Retinal detachment in UGH Syndrome after cataract surgery

Purpose: To report a case of retinal detachment (RD) in a UGH Syndrome after cataract surgery and to emphasize special aspects of the management, along with factors that must be considered. Methods: We present the case of a 56-year-old man who underwent cataract surgery with a capsulorhexis leak, but the implantation of the lens in the sac did not hinder. 8 months after surgery, he presented several episodes of hypertensive uveitis that produced a progression in the excavation of the optic nerve head from 3/10 to 9/10 despite the treatment with ocular hypotensive drugs.
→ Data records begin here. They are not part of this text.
(** * chooksie module registry: commands, events and lifecycle scripts

    A shallow embedding of the loader module of the framework (the file that
    exports [loadEvent], [loadSlashCommand], [loadSlashSubcommand],
    [loadUserCommand], [loadMessageCommand], [loadScript], [unloadEvent] and
    [unloadScript]) together with the properties of its handler envelopes,
    stores and listener bookkeeping. *)

From Stdlib Require Import ZArith Ascii String List Bool.
From stdpp Require Import base option list strings gmap fin_maps.

Local Open Scope string_scope.
Local Open Scope list_scope.

(** ** Keys *)

Module Key.

(** The separator placed between the segments of a key. *)
Definition sep : ascii := ":"%char.

Definition sep_string : string := String sep EmptyString.

(** Modelled from the spec: [createKey] is imported from [../internals],
    which is not part of the sources at hand.  The spec describes it as the
    join of an ordered list of name segments with a fixed separator, and the
    keys it shows ([cmd:p:g:s1]) fix that separator to a colon. *)
Definition createKey (segments : list string) : string :=
  String.concat sep_string segments.

(** Modelled from the spec: [buildKey(kind, ...segments)], the key builder
    of the spec, which is [createKey] with the kind tag as first segment. *)
Definition buildKey (kind : string) (segments : list string) : string :=
  createKey (kind :: segments).

(** Does the separator occur in [s]? *)
Fixpoint has_sep (s : string) : bool :=
  match s with
  | EmptyString => false
  | String c rest => Ascii.eqb c sep || has_sep rest
  end.

(** Modelled from the spec: a segment is non-empty (checked by the callers)
    and the separator character is not allowed inside it. *)
Definition segment_ok (s : string) : Prop :=
  s <> EmptyString /\ has_sep s = false.

End Key.

Import Key.

(** ** Values, outcomes and the state-and-exception monad *)

(** JavaScript values as far as the registry looks at them.  Thrown values
    are values too; [VError] stands for an [Error] object with its class
    name and message. *)
#[warnings="-register-all"]
Inductive Value : Type :=
| VUndefined
| VBool (b : bool)
| VNum (n : Z)
| VStr (s : string)
| VObj (fields : list (string * Value))
| VError (class message : string).

(** The value of the literal [({})]. *)
Definition emptyObject : Value := VObj [].

(** How a call ends: it returns (an async function's promise resolves) or
    it throws (the promise rejects). *)
Inductive Outcome (A : Type) : Type :=
| Ok (a : A)
| Throw (error : Value).
Arguments Ok {A} a.
Arguments Throw {A} error.

Definition resolves {A} (o : Outcome A) : bool :=
  match o with Ok _ => true | Throw _ => false end.

(** Computations over a mutable state [S] that may throw. *)
Definition M (S A : Type) : Type := S -> Outcome A * S.

Definition ret {S A} (a : A) : M S A := fun s => (Ok a, s).

Definition throw {S A} (e : Value) : M S A := fun s => (Throw e, s).
(** * The wallet main window: refresh cycle and transaction reconciliation

    A shallow embedding of [MainWindow.refresh_values] (MainWindow.py): the
    four wallet RPC requests, the widgets they update, the reconciliation
    of every transaction of the fetched blocks (direction, confirmation,
    counterparty address) and the currency formatting
    ["{:,.2f}".format(x/100.)].

    Python integers are modelled by [Z]; Python floats by the binary64
    instance of the Standard Library's IEEE 754 specification
    ([SpecFloat], 53 bits of precision, round to nearest even); JSON
    objects of the wallet RPC by records; the GTK widgets the method
    writes to by a record of their contents; exceptions by a sum type and
    the method itself by a state-and-exception monad over the wallet
    connection and the widgets. *)

From Stdlib Require Import ZArith List String Ascii Bool Lia.
From Stdlib Require Import DecimalString.
From Stdlib Require Import Floats.SpecFloat.
Import ListNotations.

Local Open Scope string_scope.
Local Open Scope list_scope.
Local Open Scope Z_scope.

(** ** Exceptions *)

(** The exceptions a refresh cycle can end with, by the place that raises
    them.  [RPCFailure] is whatever [wallet_connection.request] raises;
    the others are raised by the method's own expressions.
    [TimestampError] is whatever [datetime.fromtimestamp] raises (in
    Python 3 a ValueError for a year out of range, an OverflowError or an
    OSError for a time stamp out of the platform's range); it is kept
    apart from [OverflowError], which is here the one of the division of
    an amount. *)
Inductive Exn : Type :=
| RPCFailure      (* the request itself raised *)
| KeyError        (* a key missing from a response *)
| IndexError      (* addresses[0] on an empty list *)
| OverflowError   (* int too large to convert to float *)
| TimestampError. (* datetime.fromtimestamp raised *)

(** ** Data of the wallet RPC *)

(** One entry of [transaction['transfers']]. *)
Record Transfer : Type := mkTransfer
  { transfer_address : string;
    transfer_amount : Z }.

(** One entry of [block['transactions']]. *)
Record RawTransaction : Type := mkTransaction
  { amount : Z;
    fee : Z;
    unlockTime : Z;
    timestamp : Z;
    transfers : list Transfer }.

(** One entry of the [items] of a [getTransactions] response. *)
Record Block : Type := mkBlock
  { transactions : list RawTransaction }.

(** A request: the method name with its [params]. *)
Inductive Request : Type :=
| getBalance
| getAddresses
| getStatus
| getTransactions (blockCount firstBlockIndex : Z) (addresses : list string).

(** A response, by the keys the method reads from it.  A response has
    all the keys of its kind or none of them: a response with some of
    the keys of its kind only, and a transaction, a transfer or a block
    without one of its keys, are not modelled; the key errors that the
    method raises on them are therefore no part of what is proved
    below. *)
Inductive Response : Type :=
| Balances (availableBalance lockedAmount : Z)
| Addresses (addresses : list string)
| Status (blockCount peerCount : Z)
| Transactions (items : list Block).

(** ** The widgets *)

(** A row of [transactions_list_store]: direction, confirmed, amount,
    time, address ([None] is Python's [None]). *)
Record Row : Type := mkRow
  { row_direction : string;
    row_confirmed : bool;
    row_amount : string;
    row_time : string;
    row_address : option string }.

(** What the window shows: the contents of the widgets [refresh_values]
    writes to. *)
Record View : Type := mkView
  { AvailableBalanceAmountLabel : string;
    LockedBalanceAmountLabel : string;
    AddressTextBox : string;
    transactions_list_store : list Row;
    MainStatusLabel : string }.

(** ** Currency formatting: ["{:,.2f}".format(x/100.)] *)

Module Currency.

(** binary64 *)
Definition prec : Z := 53.
Definition emax : Z := 1024.
Lemma glslang_error_skip (pre w Y : str) :
  forall pos,
    ends_outside_word pre -> colon_digit_free (pre ++ w) ->
    search_from PATTERN_GLSLANG_ERROR pos (pre ++ w ++ text ":" ++ Y)
    = search_from PATTERN_GLSLANG_ERROR (pos + length pre)
        (w ++ text ":" ++ Y).
Proof.
  induction pre as [|c pre IH]; intros pos Hend Hfree.
  - cbn [app length]. by rewrite Nat.add_0_r.
  - rewrite search_from_unfold, glslang_error_not_before by done.
    cbn [app]. rewrite IH.
    + f_equal. cbn [length]. lia.
    + intros p z ->. by apply (Hend (c :: p) z).
    + intros a d b E. apply (Hfree (c :: a) d b). cbn [app]. by rewrite E.
Qed.

Lemma glslang_error_match (pre w ds msg rest : str) :
  ends_outside_word pre -> colon_digit_free (pre ++ w) ->
  w <> [] -> forallb is_word w = true ->
  ds <> [] -> forallb is_digit ds = true ->
  msg <> [] -> forallb (in_cset words_and_spaces) msg = true ->
  exists e,
    search PATTERN_GLSLANG_ERROR
      (pre ++ w ++ text ":" ++ ds ++ text ": '" ++ msg ++ text "'" ++ rest)
    = Some (e, [(1%nat, msg)]).
Proof.
  intros Hend Hfree Hw Hww Hds Hd Hmsg Hm. eexists. unfold search.
  rewrite glslang_error_skip by done.
  rewrite search_from_unfold. unfold PATTERN_GLSLANG_ERROR.
  change (m (Plus ?cs >> ?r) ?pos ?s ?g ?k)
    with (m (Plus cs) pos s g (fun pos' s' g' => m r pos' s' g' k)).
  erewrite plus_greedy; [reflexivity|done|by apply forallb_word|reflexivity|].
  change (m (Lit ?l >> ?r) ?pos ?s ?g ?k)
    with (m (Lit l) pos s g (fun pos' s' g' => m r pos' s' g' k)).
  rewrite m_lit.
  change (m (Plus ?cs >> ?r) ?pos ?s ?g ?k)
    with (m (Plus cs) pos s g (fun pos' s' g' => m r pos' s' g' k)).
  erewrite plus_greedy; [reflexivity|done|by apply forallb_digit|reflexivity|].
  change (m (Lit ?l >> ?r) ?pos ?s ?g ?k)
    with (m (Lit l) pos s g (fun pos' s' g' => m r pos' s' g' k)).
  rewrite m_lit.
  change (m (Group ?n ?r >> ?r2) ?pos ?s ?g ?k)
    with (m r pos s g
            (fun pos' s' g' =>
               m r2 pos' s' ((n, take (pos' - pos) s) :: g') k)).
  erewrite plus_greedy; [reflexivity|done|done|reflexivity|].
  cbv beta. rewrite m_lit. unfold final. do 3 f_equal. f_equal.
  match goal with
  | |- take ?n _ = _ => replace n with (length msg) by lia
  end.
  by rewrite take_app_length.
Qed.
(** * Homunculus AutoSync daemon: a shallow embedding of [homunculus_daemon.py]

    The daemon polls the GitHub commit API, downloads the files a new commit
    added or modified, records the commit hash in a state file and, when
    enabled, commits and pushes the working tree.

    Conventions of the embedding.
    - Python [str] values are [string]s holding their UTF-8 bytes.  Every
      pattern the code searches for is ASCII, so searching bytes or code
      points agrees; slicing, [strip] and reading the state file go by code
      point.  The locale is taken to be UTF-8 and the system POSIX (a line
      feed is written as it is).
    - JSON values returned by [json.load] are the inductive [json]; a Python
      [dict] is a [gmap string json]; Python [None] is [JNull].
    - The state file [data/runtime_commit_id] lies in the working tree the
      downloads are written to: what a download does to it is part of the
      outside world ([state_file_after]).
    - Effects are explicit: a computation takes the state of the world and
      returns an outcome (a raised exception or a value), the new state and
      the list of external actions it performed, in order.
    - [exn] covers the subclasses of [Exception] only; [KeyboardInterrupt] and
      the other [BaseException]s stop the process and are not modelled.
    - [print] and [traceback.print_exc] are assumed not to raise, and the
      strings of the API's answer to hold no lone surrogate.
    - The clock readings of [time.time()] and the elapsed time shown in the
      [Sync complete] line are left out. *)

From Stdlib Require Import ZArith Ascii String Lia.
From stdpp Require Import gmap strings list.
Set Warnings "-register-all".
Open Scope string_scope.
Open Scope list_scope.
Open Scope stdpp_scope.

(** ** Python string operations used by the daemon *)

Module PyStr.

(** [s.startswith(p)] is [String.prefix p s]. *)

(** [sub in s] *)
Fixpoint contains (sub s : string) : bool :=
  String.prefix sub s ||
  match s with
  | EmptyString => false
  | String _ s' => contains sub s'
  end.

(** [s.replace(old, new)] for a non-empty [old] (every call site passes a
    literal): occurrences are found left to right and do not overlap.
    [skip] counts the characters of a matched occurrence still to be passed. *)
Fixpoint replace_from (old new : string) (skip : nat) (s : string) : string :=
  match s with
  | EmptyString => EmptyString
  | String c s' =>
      match skip with
      | S k => replace_from old new k s'
      | O =>
          if String.prefix old s
          then new +:+ replace_from old new (String.length old - 1) s'
          else String c (replace_from old new 0 s')
      end
  end.
(** * catalog-service: the repository ingestion pipeline

    A shallow embedding of the Go code that discovers MCP server
    repositories, analyses their README with a language model and persists
    one row per repository in the [repositories] table.

    - [Strings]: the functions of Go's [strings] and [slices] packages that
      the pipeline calls.
    - [types], [github]: the structs of [pkg/types/types.go] and the fields
      read from the GitHub client's answers.
    - [Store]: the [repositories] table and the SQL statements issued on it.
    - [Services], [JSON], [M]: the outside services, [encoding/json], and
      the monad of a run, which threads the table and a trace of calls.
    - [utils]: [MarkPreferred], [SaveRepo], [AnalyzeWithOpenAI],
      [ScrapeToolDefinitions] and [UpdateRepo] of package [utils].
    - [derive], [server]: [AddRepo] and the deduplication loop of
      [searchReposByReadme] in [pkg/server/collect.go].
    - [server_refactored]: the later [AddRepo], which fills a missing icon
      and delegates to [utils.UpdateRepo].
    - [sample]: one repository, its README in three versions, and services
      to run the model on them.
    - [server_crawl]: the batch loop and the processing loop of
      [searchReposByReadme], around the deduplication.
    - [routes]: [addRepoHandler] of [pkg/server/routes.go].
    - [sample_more]: search results, a second row and failing services for
      the sample.
    - [sample_faults]: the sample with a database whose [SELECT] fails, and
      with one that refuses the empty text in a [JSONB] column.

    The theorems follow the definitions: [MarkPreferred], the
    deduplication, [SaveRepo], then the runs of [AddRepo] and
    [UpdateRepo]; after them, further properties of the same functions, of
    the loops and of the handler. *)

From Stdlib Require Import ZArith Lia String Ascii.
From stdpp Require Import base option list gmap strings fin_maps.

Open Scope string_scope.

(** ** Go's [strings] and [slices] helpers *)

Module Strings.

(** [strings.Contains(s, substr)]. *)
Fixpoint Contains (s substr : string) : bool :=
  String.prefix substr s ||
  match s with
  | EmptyString => false
  | String _ rest => Contains rest substr
  end.

(** [strings.Split(s, sep)] for a separator of one byte, the only kind the
    pipeline uses (["/"] and [","]).  As in Go the result is never empty:
    splitting [""] gives [[""]]. *)
Fixpoint Split (s : string) (sep : ascii) : list string :=
  match s with
  | EmptyString => [EmptyString]
  | String c rest =>
      if Ascii.eqb c sep then EmptyString :: Split rest sep
      else match Split rest sep with
           | [] => [String c EmptyString]
           | p :: ps => String c p :: ps
           end
  end.

(** [strings.Join(elems, sep)]. *)
Fixpoint Join (elems : list string) (sep : string) : string :=
  match elems with
  | [] => EmptyString
  | [e] => e
  | e :: rest => e ++ sep ++ Join rest sep
  end.

(** [slices.Contains(s, v)] on a slice of strings. *)
Definition slices_Contains (s : list string) (v : string) : bool :=
  existsb (String.eqb v) s.

End Strings.

(** ** The structs of [pkg/types] *)

Module types.

(** [MCPPair]: one environment variable or HTTP header of a config. *)
Record MCPPair := {
  pair_Key : string;
  pair_Value : string;
  pair_Name : string;
  pair_Description : string;
  pair_Required : bool;
  pair_Sensitive : bool
}.

(** [MCPServerConfig]: one launch variant extracted from a README. *)
Record MCPServerConfig := {
  Env : list MCPPair;
  Command : string;
  Args : list string;
  HTTPHeaders : list MCPPair;
  cfg_URL : string;
  URLDescription : string;
  Preferred : bool
}.
Lemma chunk_bias_rel i :
  i < N ->
  bias_rel (i * c) (len i) n
    (if negb (nrows bias =? n) then bias
     else slice_rows bias (Z.of_nat i * cz) ((Z.of_nat i + 1) * cz)) bias.
Proof using Hbias Hplan.
  intros Hi. destruct (Hplan Hi) as (Hs & He & Hle & _).
  destruct (nrows bias =? n) eqn:E; simpl.
  - apply Nat.eqb_eq in E. left. split; [exact E|].
    unfold rows_rel, slice_rows, slice_len, slice_start. simpl.
    rewrite E, Hs, He. clear Hw. repeat split; try lia.
  - apply Nat.eqb_neq in E. right. split; [|reflexivity].
    destruct Hbias as [H|H]; [contradiction|exact H].
Qed.

Lemma attention_step_ok i st :
  i < N -> inv query key value O W (i * c) st ->
  exists st',
    attention_step key sc value bias n cz st (i, narrow query (i * c) (len i))
      = Some st' /\ inv query key value O W (i * c + len i) st'.
Proof.
  intros Hi Hinv. destruct st as [o w].
  destruct Hinv as (Ho1 & Ho2 & Hw1 & Hw2 & Hov & Hwv). simpl in *.
  destruct (Hplan Hi) as (Hs & He & Hle & _).
  unfold attention_step.
  pose proof (@_attention_rows_rel (i * c) (len i) _ query key value _ bias sc
                (@narrow_rows_rel query (i * c) (len i) Hle)
                (chunk_bias_rel Hi)) as Hrel.
  rewrite Href in Hrel.
  destruct (_attention (narrow query (i * c) (len i)) key sc value _)
    as [[res attn]|] eqn:Ech; simpl in Hrel; [|contradiction].
  destruct Hrel as [(Hr1 & Hr2 & _ & Hrv) (Ha1 & Ha2 & _ & Hav)]. simpl in *.
  apply _attention_ncols in Href as Hoc.
  unfold setitem_rows, slice_len, slice_start. simpl.
  rewrite Ho1, Ho2, Hw1, Hw2, Hs, He, Hr1, Hr2, Ha1, Ha2, Hoc, Hw.
  replace (i * c + len i - i * c) with (len i) by lia.
  rewrite !expands_to_refl. simpl.
  eexists. split; [reflexivity|].
  repeat split; simpl; auto.
  - intros b r j Hr Hj.
    destruct (Nat.leb_spec (i * c) r) as [H1|H1]; simpl.
    + destruct (Nat.ltb_spec r (i * c + len i)) as [H2|H2]; [|lia].
      rewrite !bidx_lt by lia. rewrite Hrv by lia. f_equal. lia.
    + apply Hov; lia.
  - intros b r j Hr Hj.
    destruct (Nat.leb_spec (i * c) r) as [H1|H1]; simpl.
    + destruct (Nat.ltb_spec r (i * c + len i)) as [H2|H2]; [|lia].
      rewrite !bidx_lt by lia. rewrite Hav by lia. f_equal. lia.
    + apply Hwv; lia.
Qed.

Lemma attention_loop_ok k : forall m st,
  m + k <= N -> inv query key value O W (m * c) st ->
  exists st',
    for_each (attention_step key sc value bias n cz)
      (map (fun i => (i, narrow query (i * c) (len i))) (seq m k)) st
      = Some st' /\
    (k = 0 -> st' = st) /\
    (0 < k -> inv query key value O W ((m + k - 1) * c + len (m + k - 1)) st').
Proof.
  induction k as [|k IH]; intros m st Hle Hinv; simpl.
  - exists st. split; [reflexivity|]. split; [reflexivity|]. intros H. lia.
  - destruct (@attention_step_ok m st) as (st1 & -> & Hinv1); [lia|exact Hinv|].
    simpl. destruct k as [|k].
    + simpl. exists st1. split; [reflexivity|]. split; [lia|].
      intros _. replace (m + 1 - 1) with m by lia. exact Hinv1.
    + destruct (IH (S m) st1) as (st2 & E2 & _ & Hinv2); [lia| |].
      { apply inv_mono with (r := m * c + len m); [|exact Hinv1].
        apply (Hplan (i := m)); lia. }
      exists st2. split; [exact E2|]. split; [lia|].
      intros _. replace (m + S (S k) - 1) with (S m + S k - 1) by lia.
      apply Hinv2. lia.
Qed.

End Loop.

Lemma bdim_eq_one a b : bdim a b = Some 1 -> a = 1.
Proof.
  unfold bdim. destruct (a =? b) eqn:E1; [now intros [= ->]|].
  destruct (a =? 1) eqn:E2; [intros _; now apply Nat.eqb_eq in E2|].
  destruct (b =? 1); [now intros [= ->]|discriminate].
Qed.

Lemma _attention_attn_ncols (q k v b o a : tensor) sc :
  _attention q k sc v b = Some (o, a) ->
  bdim (nrows k) (ncols b) = Some (ncols a).
Proof.
  unfold _attention. unfold einsum_id_jd at 1.
  destruct (bdim (ncols (mul_scalar q sc)) (ncols k)); simpl; [|discriminate].
  unfold broadcast2. simpl.
  destruct (bdim (nrows q) (nrows b)); simpl; [|discriminate].
  destruct (bdim (nrows k) (ncols b)) as [c|]; simpl; [|discriminate].
  rewrite softmax_in_place_cols. simpl.
  destruct (c =? 0); simpl; [discriminate|].
  unfold einsum_ij_jd. simpl.
  destruct (bdim c (nrows v)); simpl; [|discriminate].
  intros [= _ <-]. reflexivity.
Qed.

Lemma attention_plan_run junk1 junk2 (query key value bias : tensor) sc
    cz c len N :
  bias_rows_ok query bias ->
  0 < N ->
  plan_ok (nrows query) cz c len N ->
  (N - 1) * c + len (N - 1) = nrows query ->
  run_matches query key sc value bias
    (for_each (attention_step key sc value bias (nrows query) cz)
       (map (fun i => (i, narrow query (i * c) (len i))) (seq 0 N))
       (torch_empty junk1 (nrows query) (ncols value),
        torch_empty junk2 (nrows query) (nrows key))).
Proof.
  intros Hb HN Hplan Hlast. unfold run_matches.
  destruct (_attention query key sc value bias) as [[Out W]|] eqn:Href.
  - destruct (ncols W =? nrows key) eqn:Hw.
    + apply Nat.eqb_eq in Hw.
      destruct (@attention_loop_ok query key value bias sc Out W Hb Href Hw
                  cz c len N Hplan N 0
                  (torch_empty junk1 (nrows query) (ncols value),
                   torch_empty junk2 (nrows query) (nrows key)))
        as (st' & E & _ & Hinv); [lia| |].
      { repeat split; simpl; auto; intros; lia. }
      exists st'. split; [exact E|].
      rewrite <- Hlast. apply Hinv. exact HN.
    + apply Nat.eqb_neq in Hw.
      destruct N as [|N]; [lia|]. simpl.
      assert (H0 : 0 < S N) by lia.
      destruct (Hplan 0 H0) as (Hs & He & Hle & _).
      unfold attention_step at 1.
      pose proof (@_attention_rows_rel (0 * c) (len 0) _ query key value _ bias
                    sc (@narrow_rows_rel query (0 * c) (len 0) Hle)
                    (chunk_bias_rel Hb Hplan H0)) as Hrel.
      rewrite Href in Hrel. simpl in Hrel. change (Z.of_nat 0) with 0%Z in *.
      simpl Z.mul in *. simpl Z.add in *.
      destruct (_attention (narrow query 0 (len 0)) key sc value _)
        as [[res attn]|]; simpl in Hrel; [|contradiction].
      destruct Hrel as [(Hr1 & Hr2 & _) (Ha1 & Ha2 & _)]. simpl in *.
      apply _attention_ncols in Href as Hoc.
      apply _attention_attn_ncols in Href as Hbd.
      unfold setitem_rows, slice_len, slice_start. simpl.
      rewrite Hs, He, Hr1, Hr2, Ha1, Ha2, Hoc. simpl.
      replace (len 0 - 0) with (len 0) by lia.
      rewrite !expands_to_refl. simpl.
      unfold expands_to.
      destruct (ncols W =? nrows key) eqn:E1; [apply Nat.eqb_eq in E1; lia|].
      destruct (ncols W =? 1) eqn:E2; [|reflexivity].
      apply Nat.eqb_eq in E2. rewrite E2 in Hbd.
      apply bdim_eq_one in Hbd. lia.
  - destruct N as [|N]; [lia|]. simpl.
    assert (H0 : 0 < S N) by lia.
    destruct (Hplan 0 H0) as (Hs & He & Hle & _).
    unfold attention_step at 1.
    pose proof (@_attention_rows_rel (0 * c) (len 0) _ query key value _ bias
                  sc (@narrow_rows_rel query (0 * c) (len 0) Hle)
                  (chunk_bias_rel Hb Hplan H0)) as Hrel.
    rewrite Href in Hrel. simpl in Hrel. change (Z.of_nat 0) with 0%Z in *.
    simpl Z.mul in *. simpl Z.add in *.
    destruct (_attention (narrow query 0 (len 0)) key sc value _)
      as [[res attn]|]; simpl in Hrel; [contradiction|].
    reflexivity.
Qed.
He went to the emergency department due to sudden loss of vision during which a complete hemovitreous with a zone of transillumination and atrophy of the temporal sector of the iris were observed. Echo-B showed inferior retinal detachment. The apposition of the intraocular lens over the temporal region of the iris was observed in anterior segment OCT. Scleral band pars plana vitrectomy surgery was performed. Results: Currently, the VA RE was 6/10 with controlled IOP without the need for treatment, the excavation was 9/10 and it preserved an island of inferior paracentral vision in the perimetry. Vitrectomy favored the posterior displacement of the lens, avoiding friction of the iris, thus eliminating outbreaks of hypertensive uveitis. Conclusions: It is important to be aware of the mechanisms of uveitis-glaucoma-hyphema (UGH) syndrome. It is necessary to identify postoperative signs to make a diagnosis as soon as possible. It is time to consider that UGH syndrome can be caused by any type of pseudophakic lens.